Start of Provided records

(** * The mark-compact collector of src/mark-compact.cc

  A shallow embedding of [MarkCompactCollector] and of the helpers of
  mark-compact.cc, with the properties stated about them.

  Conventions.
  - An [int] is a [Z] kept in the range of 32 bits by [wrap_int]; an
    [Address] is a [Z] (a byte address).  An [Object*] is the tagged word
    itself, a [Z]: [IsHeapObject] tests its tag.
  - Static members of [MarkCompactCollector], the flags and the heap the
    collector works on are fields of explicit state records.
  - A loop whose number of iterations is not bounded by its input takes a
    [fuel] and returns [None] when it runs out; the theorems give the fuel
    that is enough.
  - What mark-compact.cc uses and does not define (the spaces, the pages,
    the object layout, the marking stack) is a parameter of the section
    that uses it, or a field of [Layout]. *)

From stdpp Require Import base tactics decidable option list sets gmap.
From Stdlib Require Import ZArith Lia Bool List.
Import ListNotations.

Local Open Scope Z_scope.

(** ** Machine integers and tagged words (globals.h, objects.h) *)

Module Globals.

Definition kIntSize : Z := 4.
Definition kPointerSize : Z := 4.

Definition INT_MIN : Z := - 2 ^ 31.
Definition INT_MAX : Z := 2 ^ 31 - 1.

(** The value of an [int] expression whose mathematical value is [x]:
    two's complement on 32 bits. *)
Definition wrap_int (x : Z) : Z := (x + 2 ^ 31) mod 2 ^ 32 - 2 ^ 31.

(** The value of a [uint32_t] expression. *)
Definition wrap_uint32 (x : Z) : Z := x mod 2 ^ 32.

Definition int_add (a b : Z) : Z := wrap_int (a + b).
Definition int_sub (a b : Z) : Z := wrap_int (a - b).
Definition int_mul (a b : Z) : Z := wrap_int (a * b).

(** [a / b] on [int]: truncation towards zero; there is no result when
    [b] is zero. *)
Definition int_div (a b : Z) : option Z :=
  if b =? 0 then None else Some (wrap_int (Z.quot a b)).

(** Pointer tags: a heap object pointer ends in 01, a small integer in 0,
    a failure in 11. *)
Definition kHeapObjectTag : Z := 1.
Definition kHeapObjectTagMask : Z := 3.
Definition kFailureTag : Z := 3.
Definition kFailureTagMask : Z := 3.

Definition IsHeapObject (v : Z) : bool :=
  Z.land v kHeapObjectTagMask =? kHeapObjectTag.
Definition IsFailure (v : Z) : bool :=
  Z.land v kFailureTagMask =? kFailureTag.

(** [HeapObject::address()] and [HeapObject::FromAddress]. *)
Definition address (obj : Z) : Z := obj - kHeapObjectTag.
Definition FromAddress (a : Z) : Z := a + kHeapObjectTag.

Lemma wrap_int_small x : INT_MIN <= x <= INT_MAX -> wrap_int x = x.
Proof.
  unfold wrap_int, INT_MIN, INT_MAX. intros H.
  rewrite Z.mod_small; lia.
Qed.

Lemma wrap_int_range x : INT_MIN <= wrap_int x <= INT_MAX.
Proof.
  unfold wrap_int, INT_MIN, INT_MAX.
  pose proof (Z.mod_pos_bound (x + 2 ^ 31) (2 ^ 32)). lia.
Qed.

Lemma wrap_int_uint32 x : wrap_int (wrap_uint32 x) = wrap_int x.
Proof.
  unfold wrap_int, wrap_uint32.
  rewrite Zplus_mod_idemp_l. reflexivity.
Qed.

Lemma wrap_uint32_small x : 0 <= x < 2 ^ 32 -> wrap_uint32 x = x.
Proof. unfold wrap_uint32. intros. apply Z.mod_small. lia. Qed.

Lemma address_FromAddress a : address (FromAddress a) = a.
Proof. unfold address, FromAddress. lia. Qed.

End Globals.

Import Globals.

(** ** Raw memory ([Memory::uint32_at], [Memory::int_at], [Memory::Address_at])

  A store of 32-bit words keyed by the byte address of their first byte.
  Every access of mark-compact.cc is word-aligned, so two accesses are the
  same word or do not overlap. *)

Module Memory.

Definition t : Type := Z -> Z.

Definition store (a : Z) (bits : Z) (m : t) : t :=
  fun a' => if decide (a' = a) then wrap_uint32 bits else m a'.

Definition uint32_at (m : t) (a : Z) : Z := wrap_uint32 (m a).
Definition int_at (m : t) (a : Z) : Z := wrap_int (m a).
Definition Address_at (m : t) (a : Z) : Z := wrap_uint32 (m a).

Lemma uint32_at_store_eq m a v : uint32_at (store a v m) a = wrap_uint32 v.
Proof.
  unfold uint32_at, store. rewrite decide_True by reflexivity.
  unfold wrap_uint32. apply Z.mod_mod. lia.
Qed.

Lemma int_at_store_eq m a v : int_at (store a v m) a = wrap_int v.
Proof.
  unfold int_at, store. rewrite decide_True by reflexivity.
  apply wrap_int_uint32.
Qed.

End of Provided records
Start of Provided records

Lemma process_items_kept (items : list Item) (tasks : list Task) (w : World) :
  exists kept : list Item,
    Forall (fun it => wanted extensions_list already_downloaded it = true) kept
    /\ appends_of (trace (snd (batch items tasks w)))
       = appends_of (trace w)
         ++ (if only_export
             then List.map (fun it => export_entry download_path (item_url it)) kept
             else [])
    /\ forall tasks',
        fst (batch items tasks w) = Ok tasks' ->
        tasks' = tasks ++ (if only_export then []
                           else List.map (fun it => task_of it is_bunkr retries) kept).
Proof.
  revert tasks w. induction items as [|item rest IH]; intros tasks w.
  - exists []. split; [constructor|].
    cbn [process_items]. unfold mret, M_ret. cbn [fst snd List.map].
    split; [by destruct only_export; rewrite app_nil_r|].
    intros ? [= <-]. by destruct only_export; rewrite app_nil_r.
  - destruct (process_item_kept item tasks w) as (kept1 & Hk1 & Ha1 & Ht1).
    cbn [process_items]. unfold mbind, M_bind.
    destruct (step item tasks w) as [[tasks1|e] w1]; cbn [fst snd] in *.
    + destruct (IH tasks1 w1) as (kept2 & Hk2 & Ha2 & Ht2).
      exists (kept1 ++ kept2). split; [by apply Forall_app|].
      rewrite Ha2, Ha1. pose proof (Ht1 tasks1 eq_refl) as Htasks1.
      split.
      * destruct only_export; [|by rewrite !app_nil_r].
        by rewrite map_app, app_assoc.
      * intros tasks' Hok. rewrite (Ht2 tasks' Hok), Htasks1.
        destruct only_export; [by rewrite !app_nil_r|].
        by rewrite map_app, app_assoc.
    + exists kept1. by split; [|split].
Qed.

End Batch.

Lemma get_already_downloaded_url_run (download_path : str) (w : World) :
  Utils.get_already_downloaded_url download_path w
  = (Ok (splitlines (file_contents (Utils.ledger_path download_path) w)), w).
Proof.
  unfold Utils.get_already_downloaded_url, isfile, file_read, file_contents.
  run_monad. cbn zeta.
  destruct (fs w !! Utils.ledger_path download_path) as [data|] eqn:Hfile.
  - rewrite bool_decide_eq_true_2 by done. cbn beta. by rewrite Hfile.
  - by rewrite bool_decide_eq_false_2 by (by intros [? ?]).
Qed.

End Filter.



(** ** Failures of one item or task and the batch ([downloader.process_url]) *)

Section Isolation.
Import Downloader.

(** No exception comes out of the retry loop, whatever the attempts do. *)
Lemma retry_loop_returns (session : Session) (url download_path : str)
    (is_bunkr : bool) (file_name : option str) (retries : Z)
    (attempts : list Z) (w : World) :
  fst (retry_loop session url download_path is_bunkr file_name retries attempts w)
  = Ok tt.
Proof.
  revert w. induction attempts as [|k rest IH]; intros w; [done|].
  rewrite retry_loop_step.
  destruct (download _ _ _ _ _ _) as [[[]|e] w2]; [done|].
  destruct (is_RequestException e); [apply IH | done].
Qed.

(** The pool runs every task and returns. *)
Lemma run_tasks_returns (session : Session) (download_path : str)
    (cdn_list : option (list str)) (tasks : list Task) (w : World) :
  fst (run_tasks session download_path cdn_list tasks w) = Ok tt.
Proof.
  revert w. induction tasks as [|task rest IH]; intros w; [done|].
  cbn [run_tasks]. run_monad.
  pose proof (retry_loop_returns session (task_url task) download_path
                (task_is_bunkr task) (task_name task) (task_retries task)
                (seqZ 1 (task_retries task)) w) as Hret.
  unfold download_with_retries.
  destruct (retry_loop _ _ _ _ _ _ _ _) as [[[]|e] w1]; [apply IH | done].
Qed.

End of Provided records

- **Action item**: Report the lines above that contain "Hfile".

- **Exercise result**:
  destruct (fs w !! Utils.ledger_path download_path) as [data|] eqn:Hfile.
  - rewrite bool_decide_eq_true_2 by done. cbn beta. by rewrite Hfile.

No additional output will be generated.